According to Henrik Agrell: “We decided to enter the telepathology market because it has so many similarities with the teleradiology market. At its most basic, it boils down to sending digital images to highly qualified doctors – and these doctors can be located almost anywhere. Across Europe, there’s the same shortage of pathologists as there is of radiologists and we think this is a great opportunity. We’d like to replicate our success in teleradiology and apply those same techniques to telepathology. Ultimately, we think this can help to take further pressure off the system and our aim is to use this technology to offer as many patients as possible access to sub-specialised pathologists. As far as we’re aware, we are the only group currently providing a telepathology reporting service, which we first launched in 2013 with our remote reporting for Linköping University Hospital in Sweden.

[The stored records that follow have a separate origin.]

(* ===== verification/SharesView.v ===== *)
(** * The SHARES tab as a state machine

    [Shares] of infobox.tsx (lines 201-320) keeps two pieces of React
    state, [grantees] and [filteredGrantees] ([shares_state]).  Two
    things change them:
    - the filter box: [filterGrantees] (lines 272-289) keeps the
      grantees whose trimmed [displayName.toString()] matches
      [new RegExp(trimmed input, 'i')], or all of them when the trimmed
      input is empty ([filterGrantees] below);
    - the end of the mount effect (lines 248-249), which sets both lists
      to the joined rows ([apply_load]).
    [view] adds the text of the (uncontrolled) input element, and
    [handle] applies an event; a handler that throws changes no state.
    The list the tab renders (lines 301-317) is [render_rows].

    The regular expression engine is an interface here
    ([RegExpEngine]), with the one law the view's refinement theorem
    needs ([RegExpLiteral]): a pattern without syntax characters
    compiles and finds exactly the case-insensitive occurrences.
    RegexEngine.v implements it with the engine of [Regex.v]. *)

From S2P Require Import Prelude JsString JsValue Backend Resolver.
From Stdlib Require Import Ascii.
From Stdlib Require String.

Open Scope string_scope.

(** ** The interface of [RegExp] *)

Class RegExpEngine : Type := {
  regexp : Type;
  (** [new RegExp(pattern, flags)]: a SyntaxError for a bad pattern. *)
  new_RegExp : string → string → result exn regexp;
  (** [s.search(re)]: the first index of a match, or -1. *)
  search : regexp → string → Z
}.

Class RegExpLiteral `{RegExpEngine} : Prop := {
  literal_regexp : ∀ p, literal_pattern p = true →
    ∃ re, new_RegExp p "i" = Ok re ∧
          ∀ s, negb (Z.eqb (search re s) (-1)) = ci_contains p s
}.

(** ** State *)

Record shares_state : Type := mk_shares_state {
  grantees : list grantee;
  filteredGrantees : list grantee
}.

(** [useState([])] twice. *)
Definition initial_state : shares_state := mk_shares_state [] [].

Section Filter.
Context `{RegExpEngine}.

(** The callback of [grantees.filter] (lines 276-287). *)
Definition keep (value : string) (item : grantee) : result exn bool :=
if String.eqb (trim value) "" then Ok true else
name ← to_string_method (displayName item);
re ← new_RegExp (trim value) "i";
Ok (negb (Z.eqb (search re (trim name)) (-1))).

(** [filterGrantees(event)]: [setFilteredGrantees(grantees.filter(...))]. *)
Definition filterGrantees (value : string) (st : shares_state) : result exn shares_state :=
fl ← filter_result (keep value) (grantees st);
Ok (mk_shares_state (grantees st) fl).
End Filter.

(** [setGrantees(granteesArray); setFilteredGrantees(granteesArray)] when
    the mount effect reaches them; a [false] return or a rejection
    leaves the state. *)
Definition apply_load (outcome : result exn (option (list grantee))) (st : shares_state)
  : shares_state :=
  match outcome with
  | Ok (Some rows) => mk_shares_state rows rows
  | _ => st
  end.

(** The rows the tab renders: the owner ([displayName]) and the label
    ([permission]) of each filtered grantee. *)
Definition render_rows (st : shares_state) : list (js * js) :=
  map (λ g, (displayName g, permission (g_entry g))) (filteredGrantees st).

(** ** Events *)

Inductive event : Type :=
| Typed (value : string)
| Loaded (outcome : result exn (option (list grantee))).

Record view : Type := mk_view {
  vstate : shares_state;
  input : string
}.

Definition initial_view : view := mk_view initial_state "".

Section Events.
Context `{RegExpEngine}.

Definition handle (v : view) (e : event) : view :=
match e with
| Typed value =>
    mk_view (match filterGrantees value (vstate v) with
             | Ok st => st
             | Err _ => vstate v
             end) value
| Loaded o => mk_view (apply_load o (vstate v)) (input v)
end.

Definition run_events (v : view) (es : list event) : view := foldl handle v es.

(** What spec section 4.3 asks of the visible list: the grantees whose
  (trimmed) display name contains the trimmed filter text, ignoring
  case, or all of them for a blank filter. *)
Definition spec_filter (value : string) (l : list grantee) : list grantee :=
if String.eqb (trim value) "" then l
else List.filter (λ g, ci_contains (trim value) (trim (js_ToString (displayName g)))) l.

Definition consistent (v : view) : Prop :=
filteredGrantees (vstate v) = spec_filter (input v) (grantees (vstate v)).
End Events.

(** ** Theorems *)

Lemma filter_const_true {A} (l : list A) : List.filter (λ _, true) l = l.
Proof. induction l as [|x l IH]; simpl; [done|]. by rewrite IH. Qed.

Section FilterTheorems.
Context `{RegExpEngine}.

Lemma keep_blank value g : String.eqb (trim value) "" = true → keep value g = Ok true.
Proof. unfold keep. by intros ->. Qed.

Lemma keep_nullish value g :
String.eqb (trim value) "" = false → nullish (displayName g) = true →
∃ msg, keep value g = Err (TypeError msg).
Proof.
unfold keep. intros -> Hn. destruct (displayName g); try done; eexists; reflexivity.
Qed.

(** C9. A blank filter shows every grantee, whatever was filtered
  before, without reading any display name (so it never throws). *)
Theorem filterGrantees_blank value st :
all_space value = true →
filterGrantees value st = Ok (mk_shares_state (grantees st) (grantees st)).
Proof.
intros Hb%trim_empty. unfold filterGrantees.
rewrite (filter_result_total _ (λ _, true)).
- by rewrite filter_const_true.
- intros g _. apply keep_blank. by rewrite Hb.
Qed.
End FilterTheorems.

Section LiteralTheorems.
Context `{RegExpLiteral}.

Lemma keep_literal value g :
literal_pattern (trim value) = true → nullish (displayName g) = false →
keep value g = Ok (if String.eqb (trim value) "" then true
                   else ci_contains (trim value) (trim (js_ToString (displayName g)))).
Proof.
intros Hlit Hn. unfold keep. destruct (String.eqb (trim value) ""); [done|].
destruct (literal_regexp _ Hlit) as (re & Hre & Hs).
rewrite to_string_method_defined by done. simpl. rewrite Hre. simpl. by rewrite Hs.
Qed.

(** C10. With a filter text that has no regular-expression syntax and
  grantees whose names are defined, the handler computes exactly the
  spec's visible list: the case-insensitive substring filter. *)
Theorem filterGrantees_refines value st :
literal_pattern (trim value) = true →
Forall (λ g, nullish (displayName g) = false) (grantees st) →
filterGrantees value st = Ok (mk_shares_state (grantees st) (spec_filter value (grantees st))).
Proof.
intros Hlit Hn. unfold filterGrantees, spec_filter.
rewrite (filter_result_total _ (λ g, if String.eqb (trim value) "" then true
           else ci_contains (trim value) (trim (js_ToString (displayName g))))).
- simpl. f_equal. destruct (String.eqb (trim value) ""); [|done].
  by rewrite filter_const_true.
- intros g Hg. apply keep_literal; [done|]. by eapply Forall_forall in Hn; [|apply list_elem_of_In].
Qed.

(** C12. A grantee whose display name is [undefined] or [null] (a user
  record without [display_name]) makes every non-blank filter text
  without regular-expression syntax throw a TypeError, so the list no
  longer follows the filter box.  (A text that is not a valid pattern
  throws a SyntaxError at the first named grantee instead, C22.) *)
Theorem filterGrantees_undefined_name value v :
literal_pattern (trim value) = true → all_space value = false →
Exists (λ g, nullish (displayName g) = true) (grantees (vstate v)) →
(∃ msg, filterGrantees value (vstate v) = Err (TypeError msg)) ∧
vstate (handle v (Typed value)) = vstate v.
Proof.
intros Hlit Hsp Hex.
assert (String.eqb (trim value) "" = false) as Hne.
{ apply not_true_is_false. intros ?%String.eqb_eq%trim_empty. congruence. }
assert (∀ l, Exists (λ g, nullish (displayName g) = true) l →
          ∃ msg, filter_result (keep value) l = Err (TypeError msg)) as Hgen.
{ induction 1 as [g l Hg|g l _ IH]; simpl.
  - destruct (keep_nullish value g Hne Hg) as [msg ->]. by eexists.
  - destruct (nullish (displayName g)) eqn:Hn.
    + destruct (keep_nullish value g Hne Hn) as [msg ->]. by eexists.
    + rewrite (keep_literal value g Hlit Hn). destruct IH as [msg ->]. by eexists. }
destruct (Hgen _ Hex) as [msg Hf].
split; [exists msg | ]; unfold handle, filterGrantees; cbn [vstate]; rewrite Hf; done.
Qed.
End LiteralTheorems.

Section ViewTheorems.
Context `{RegExpEngine}.

Definition sublist_inv (v : view) : Prop :=
filteredGrantees (vstate v) `sublist_of` grantees (vstate v).

Lemma handle_sublist v e : sublist_inv v → sublist_inv (handle v e).
Proof.
unfold sublist_inv. intros Hv. destruct e as [value|o]; simpl.
- unfold filterGrantees. destruct (filter_result (keep value) (grantees (vstate v))) eqn:Hf;
    simpl; [by eapply filter_result_sublist|done].
- destruct o as [[rows|]|]; simpl; done.
Qed.

(** C11. Whatever events arrive, in whatever order, the rendered list is
  a sublist of the loaded grantees, in their order. *)
Theorem run_events_sublist es : sublist_inv (run_events initial_view es).
Proof.
unfold run_events. cut (∀ v, sublist_inv v → sublist_inv (foldl handle v es)).
{ intros Hc. apply Hc. constructor. }
induction es as [|e es IH]; intros v Hv; simpl; [done|]. by apply IH, handle_sublist.
Qed.

(** The end of the load sets [filteredGrantees] to all rows and
  ignores the text already typed: the view agrees with the filter box
  afterwards only if every row matches that text. *)
Theorem load_consistent v rows :
consistent (handle v (Loaded (Ok (Some rows)))) ↔ spec_filter (input v) rows = rows.
Proof. unfold consistent. simpl. split; intros Hh; by symmetry. Qed.
End ViewTheorems.

(** ** Rows for the examples *)

Module ViewDemo.
Definition row (name : js) (oid : string) : grantee :=
  mk_grantee (mk_entry (JStr oid) (JStr "viewer") (JStr "i1")) name.
Definition alice : grantee := row (JStr "Alice") "A".
Definition bob : grantee := row (JStr "Bob") "B".
Definition nameless : grantee := row JUndef "C".
Definition loaded : shares_state := mk_shares_state [alice; bob] [bob].
End ViewDemo.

According to Dr. Michael Dictor, TMC Head of TMC Pathology section: “Each hospital must be able to scan their glass slides to generate a digital image of the tissue specimen. Currently, the TMC pathologist enters the hospital’s LIS (Laboratory Information System) and uses the image viewer solution to do the reporting. While this approach is adequate, it’s a bit slow and limits the possibilities to work with more hospitals. TMC’s subspecialist model, aims to ensure most cases are reported by a subspecialist within a relatively narrow diagnostic area and to do this, our pathologists need access to specific case types from many different hospitals. However, to log into a large number of different systems is complex and time consuming. Now, with our new OPTEMIS for Pathology platform, they can access all these reports on one system. OPTEMIS for Pathology also offers other advantages such as advanced quality control, professional support for prospective peer review, structured reporting and more.”

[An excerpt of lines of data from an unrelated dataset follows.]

(* ===== verification/Submissions.v ===== *)
(** * Presses of the share button and their answers, interleaved

    [makeRequest] (createShare.tsx lines 153-164) is [async] and the
    button's [onClick] does not wait for it: a press sends its POST and
    returns, and the answer runs the rest of [makeRequest] whenever it
    arrives.  Nothing disables the button meanwhile, so several POSTs
    can be in flight, and their answers can arrive in any order.

    [submissions] is the state of the panel with the POSTs in flight
    ([in_flight], in the order sent) and all POSTs sent ([posted]);
    [submit_step] applies one event: a press, the answer to one request
    in flight, or an edit of the form.  [run_submissions_inv]: every
    request in flight was sent, in order; [stale_answer]: a second
    press is not blocked while the first is in flight, and the message
    ends up showing whichever answer arrives last, which may belong to
    the older press. *)

From S2P Require Import Prelude JsString JsValue Backend CreateShare.
From Stdlib Require String.

Open Scope string_scope.

Record submissions : Type := mk_submissions {
  sub_form : form_state;
  sub_message : js;
  in_flight : list js;     (** the [params] of the POSTs awaiting an answer *)
  posted : list request    (** every POST sent, in order *)
}.

Definition initial_submissions (path : string) : submissions :=
  mk_submissions (initial_form path) JNull [] [].

Inductive submit_event : Type :=
| Press
| Answer (k : nat) (r : reply)    (** the answer to the [k]-th request in flight *)
| Edit (e : form_event).

(** [localMakeRequest] and the first half of [makeRequest], up to the
    [await]: an exception escapes the handler and changes nothing. *)
Definition press (st : submissions) : submissions :=
  match localMakeRequest (sub_form st) with
  | Ok params =>
      mk_submissions (sub_form st) (sub_message st)
                     (in_flight st ++ [params]) (posted st ++ [post_request params])
  | Err _ => st
  end.

(** The rest of [makeRequest] once its answer arrives:
    [setMessage(JSON.stringify(data))], or the [catch] that only logs. *)
Definition answer (k : nat) (r : reply) (st : submissions) : submissions :=
  match in_flight st !! k with
  | None => st
  | Some _ =>
      mk_submissions (sub_form st)
                     (match r with Resolved data => stringify_value data | Failed _ => sub_message st end)
                     (delete k (in_flight st)) (posted st)
  end.

Definition submit_step (st : submissions) (e : submit_event) : submissions :=
  match e with
  | Press => press st
  | Answer k r => answer k r st
  | Edit e => mk_submissions (handle_form (sub_form st) e) (sub_message st) (in_flight st) (posted st)
  end.

Definition run_submissions (st : submissions) (es : list submit_event) : submissions :=
  foldl submit_step st es.

(** Every request in flight was sent, and they stay in the order sent. *)
Definition submissions_inv (st : submissions) : Prop :=
  (post_request <$> in_flight st) `sublist_of` posted st.

(** ** Theorems *)

Lemma submit_step_inv st e : submissions_inv st → submissions_inv (submit_step st e).
Proof.
  unfold submissions_inv. intros Hinv. destruct e as [|k r|e]; simpl; [| |done].
  - unfold press. destruct (localMakeRequest (sub_form st)); simpl; [|done].
    rewrite fmap_app. by apply sublist_app.
  - unfold answer. destruct (in_flight st !! k); simpl; [|done].
    etrans; [|apply Hinv]. apply (fmap_sublist post_request), sublist_delete.
Qed.

(** Over any interleaving of presses, answers and edits, the
    requests awaiting an answer were all sent, in the order sent: an
    answer is only ever applied for a POST that went out. *)
Theorem run_submissions_inv path es : submissions_inv (run_submissions (initial_submissions path) es).
Proof.
  unfold run_submissions. cut (∀ st, submissions_inv st → submissions_inv (foldl submit_step st es)).
  { intros Hc. apply Hc. constructor. }
  induction es as [|e es IH]; intros st Hst; simpl; [done|]. by apply IH, submit_step_inv.
Qed.

Module SubmitDemo.
Definition bob : list (string * js) := [("idp", JStr "i2"); ("grantee", JStr "B")].
Definition start : submissions := mk_submissions FormDemo.form0 JNull [] [].
Definition ok_alice : js := JObj [("share", JStr "alice")].
Definition ok_bob : js := JObj [("share", JStr "bob")].
End SubmitDemo.

(** C23. The button is not disabled while a POST is in flight, and the
    answers are applied in the order they arrive: from any state with
    nothing in flight, a press, any edit of the form, and a second press
    send two POSTs; when the second one's answer arrives first, the
    panel ends up showing the answer of the older press. *)
Theorem stale_answer st e p1 p2 d1 d2 :
  in_flight st = [] → localMakeRequest (sub_form st) = Ok p1 →
  localMakeRequest (handle_form (sub_form st) e) = Ok p2 →
  posted (run_submissions st [Press; Edit e; Press; Answer 1 (Resolved d2); Answer 0 (Resolved d1)]) =
    (posted st ++ [post_request p1; post_request p2])%list ∧
  sub_message (run_submissions st [Press; Edit e; Press; Answer 1 (Resolved d2); Answer 0 (Resolved d1)]) =
    stringify_value d1 ∧
  in_flight (run_submissions st [Press; Edit e; Press; Answer 1 (Resolved d2); Answer 0 (Resolved d1)]) = [].
Proof.
  intros Hf H1 H2. unfold run_submissions. simpl. unfold press. rewrite H1. simpl. rewrite H2.
  unfold answer. simpl. rewrite Hf. simpl. split_and!; [|done|done]. by rewrite <-app_assoc.
Qed.

Lemma stale_answer_witness :
  posted (run_submissions SubmitDemo.start
            [Press; Edit (SelectUsers (JArr [JObj SubmitDemo.bob])); Press;
             Answer 1 (Resolved SubmitDemo.ok_bob); Answer 0 (Resolved SubmitDemo.ok_alice)]) =
    (posted SubmitDemo.start ++ [post_request (params_of FormDemo.path FormDemo.alice Viewer);
                                 post_request (params_of FormDemo.path SubmitDemo.bob Viewer)])%list ∧
  sub_message (run_submissions SubmitDemo.start
            [Press; Edit (SelectUsers (JArr [JObj SubmitDemo.bob])); Press;
             Answer 1 (Resolved SubmitDemo.ok_bob); Answer 0 (Resolved SubmitDemo.ok_alice)]) =
    stringify_value SubmitDemo.ok_alice ∧
  in_flight (run_submissions SubmitDemo.start
            [Press; Edit (SelectUsers (JArr [JObj SubmitDemo.bob])); Press;
             Answer 1 (Resolved SubmitDemo.ok_bob); Answer 0 (Resolved SubmitDemo.ok_alice)]) = [].
Proof. apply stale_answer; reflexivity. Defined.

Henrik continued: “Right now, we’re working with 3 hospitals in Sweden: Linköping, Jönköping and Växjö. However, within a year, we aim to have 3-4 times more pathology clients up and running, which means we’ll need at least 10-15 additional pathologists during the coming 12 months. That process is already well under way with several new pathologists having already successfully completed the TMC pathology test cases and others about to start.
“TMC is planning to replicate many of the practices we successfully use in our teleradiology business to support as many pathology departments as possible with access to subspecialist pathologists via state-of-the art telepathology solutions. We want to make sure patients can get the best possible care based on accurate diagnostic decisions without long waiting times. Our excellent software development team has of course played a very important role in this project. Again, we see the unique advantage of having an internal software development capability within TMC”.